What to produce: How many lines in the records below contain the word "Open"? Give only the number.

□ □ □

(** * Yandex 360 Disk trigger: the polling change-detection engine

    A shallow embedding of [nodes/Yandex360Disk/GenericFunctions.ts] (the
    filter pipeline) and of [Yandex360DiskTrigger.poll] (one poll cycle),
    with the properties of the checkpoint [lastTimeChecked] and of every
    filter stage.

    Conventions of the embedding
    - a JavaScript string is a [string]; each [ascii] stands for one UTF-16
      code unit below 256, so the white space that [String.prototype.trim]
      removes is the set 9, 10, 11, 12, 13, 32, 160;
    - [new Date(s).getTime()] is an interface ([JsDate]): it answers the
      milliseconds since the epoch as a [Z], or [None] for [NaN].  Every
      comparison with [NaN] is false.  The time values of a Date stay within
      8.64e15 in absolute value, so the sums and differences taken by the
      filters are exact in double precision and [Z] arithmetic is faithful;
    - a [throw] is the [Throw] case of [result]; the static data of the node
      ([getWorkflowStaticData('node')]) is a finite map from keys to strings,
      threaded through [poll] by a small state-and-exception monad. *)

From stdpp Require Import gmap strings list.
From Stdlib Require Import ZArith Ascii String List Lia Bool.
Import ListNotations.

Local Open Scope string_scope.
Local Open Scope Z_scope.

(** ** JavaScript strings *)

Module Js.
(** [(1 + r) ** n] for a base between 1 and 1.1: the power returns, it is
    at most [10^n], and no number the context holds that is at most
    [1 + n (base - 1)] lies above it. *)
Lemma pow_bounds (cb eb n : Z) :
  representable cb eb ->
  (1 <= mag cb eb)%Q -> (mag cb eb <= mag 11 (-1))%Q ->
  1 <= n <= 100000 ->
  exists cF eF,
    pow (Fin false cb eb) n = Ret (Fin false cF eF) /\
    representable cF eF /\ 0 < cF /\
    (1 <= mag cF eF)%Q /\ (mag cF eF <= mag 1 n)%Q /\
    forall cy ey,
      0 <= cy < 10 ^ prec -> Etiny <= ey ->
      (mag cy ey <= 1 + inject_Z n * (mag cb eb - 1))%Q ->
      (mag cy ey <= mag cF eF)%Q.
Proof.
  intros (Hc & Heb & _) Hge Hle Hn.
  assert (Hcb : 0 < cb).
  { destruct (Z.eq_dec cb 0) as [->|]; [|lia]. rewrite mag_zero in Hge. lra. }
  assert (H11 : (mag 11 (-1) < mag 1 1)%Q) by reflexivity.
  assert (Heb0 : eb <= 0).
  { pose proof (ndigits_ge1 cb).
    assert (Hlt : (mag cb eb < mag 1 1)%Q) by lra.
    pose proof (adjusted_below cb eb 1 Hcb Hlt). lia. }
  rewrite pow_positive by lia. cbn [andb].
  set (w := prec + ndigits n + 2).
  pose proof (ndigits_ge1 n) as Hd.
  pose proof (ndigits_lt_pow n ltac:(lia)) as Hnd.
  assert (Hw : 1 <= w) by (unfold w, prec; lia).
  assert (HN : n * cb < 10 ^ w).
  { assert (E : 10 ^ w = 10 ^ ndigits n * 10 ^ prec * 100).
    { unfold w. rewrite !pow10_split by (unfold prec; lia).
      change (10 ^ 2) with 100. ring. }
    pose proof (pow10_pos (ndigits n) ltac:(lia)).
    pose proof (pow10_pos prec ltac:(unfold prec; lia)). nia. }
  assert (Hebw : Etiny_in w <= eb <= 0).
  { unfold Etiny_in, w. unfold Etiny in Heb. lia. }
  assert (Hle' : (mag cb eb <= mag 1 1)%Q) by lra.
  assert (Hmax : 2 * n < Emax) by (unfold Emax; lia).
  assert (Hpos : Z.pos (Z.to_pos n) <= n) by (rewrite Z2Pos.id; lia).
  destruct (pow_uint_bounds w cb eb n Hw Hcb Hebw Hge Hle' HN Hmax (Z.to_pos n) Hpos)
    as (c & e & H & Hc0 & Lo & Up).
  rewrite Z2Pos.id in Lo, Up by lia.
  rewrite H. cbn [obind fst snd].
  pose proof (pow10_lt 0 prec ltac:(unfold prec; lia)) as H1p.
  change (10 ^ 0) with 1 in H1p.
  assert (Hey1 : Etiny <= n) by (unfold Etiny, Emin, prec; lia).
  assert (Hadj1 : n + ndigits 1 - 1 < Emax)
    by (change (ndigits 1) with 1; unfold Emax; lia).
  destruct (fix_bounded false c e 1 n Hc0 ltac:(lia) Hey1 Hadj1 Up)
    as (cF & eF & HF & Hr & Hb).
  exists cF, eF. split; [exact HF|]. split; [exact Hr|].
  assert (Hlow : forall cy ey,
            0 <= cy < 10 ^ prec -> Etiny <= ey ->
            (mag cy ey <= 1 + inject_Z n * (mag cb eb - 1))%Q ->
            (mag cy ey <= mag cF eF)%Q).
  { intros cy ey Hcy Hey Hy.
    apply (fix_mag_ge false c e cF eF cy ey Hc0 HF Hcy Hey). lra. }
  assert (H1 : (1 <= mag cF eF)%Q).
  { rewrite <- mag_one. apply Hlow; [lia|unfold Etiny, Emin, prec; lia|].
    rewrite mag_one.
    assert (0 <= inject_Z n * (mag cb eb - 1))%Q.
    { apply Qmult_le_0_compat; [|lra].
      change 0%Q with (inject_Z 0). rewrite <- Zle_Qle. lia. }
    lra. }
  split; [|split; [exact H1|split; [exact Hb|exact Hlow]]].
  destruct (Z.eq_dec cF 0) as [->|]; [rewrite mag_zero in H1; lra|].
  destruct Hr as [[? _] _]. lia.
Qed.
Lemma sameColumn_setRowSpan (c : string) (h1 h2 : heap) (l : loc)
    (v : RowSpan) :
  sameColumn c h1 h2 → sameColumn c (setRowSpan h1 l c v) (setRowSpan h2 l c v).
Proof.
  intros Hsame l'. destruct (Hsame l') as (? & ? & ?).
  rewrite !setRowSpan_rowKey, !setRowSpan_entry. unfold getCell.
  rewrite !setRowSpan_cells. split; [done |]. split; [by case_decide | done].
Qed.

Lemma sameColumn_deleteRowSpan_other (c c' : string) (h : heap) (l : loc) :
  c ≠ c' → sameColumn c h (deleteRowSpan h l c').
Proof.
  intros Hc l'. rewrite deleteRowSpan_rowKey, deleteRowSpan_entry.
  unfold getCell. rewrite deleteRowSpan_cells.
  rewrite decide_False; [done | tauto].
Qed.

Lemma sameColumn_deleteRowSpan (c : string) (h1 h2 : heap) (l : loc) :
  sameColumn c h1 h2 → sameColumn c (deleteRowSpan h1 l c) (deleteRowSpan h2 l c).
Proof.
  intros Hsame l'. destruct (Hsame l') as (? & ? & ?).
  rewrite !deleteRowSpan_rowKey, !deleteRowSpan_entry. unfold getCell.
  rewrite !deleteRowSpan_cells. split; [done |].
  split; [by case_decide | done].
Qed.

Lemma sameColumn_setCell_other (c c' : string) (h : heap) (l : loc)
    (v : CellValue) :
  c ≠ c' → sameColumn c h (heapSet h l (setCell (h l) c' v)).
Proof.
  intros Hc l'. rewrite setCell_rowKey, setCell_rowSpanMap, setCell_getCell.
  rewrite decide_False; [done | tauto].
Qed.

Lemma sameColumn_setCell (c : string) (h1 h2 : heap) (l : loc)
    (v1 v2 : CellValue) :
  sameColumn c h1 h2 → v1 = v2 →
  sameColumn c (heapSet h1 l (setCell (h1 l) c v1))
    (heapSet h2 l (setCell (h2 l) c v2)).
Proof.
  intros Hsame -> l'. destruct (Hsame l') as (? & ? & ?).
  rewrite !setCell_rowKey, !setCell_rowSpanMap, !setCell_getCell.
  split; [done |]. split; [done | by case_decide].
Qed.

□ □ □

Response box: 2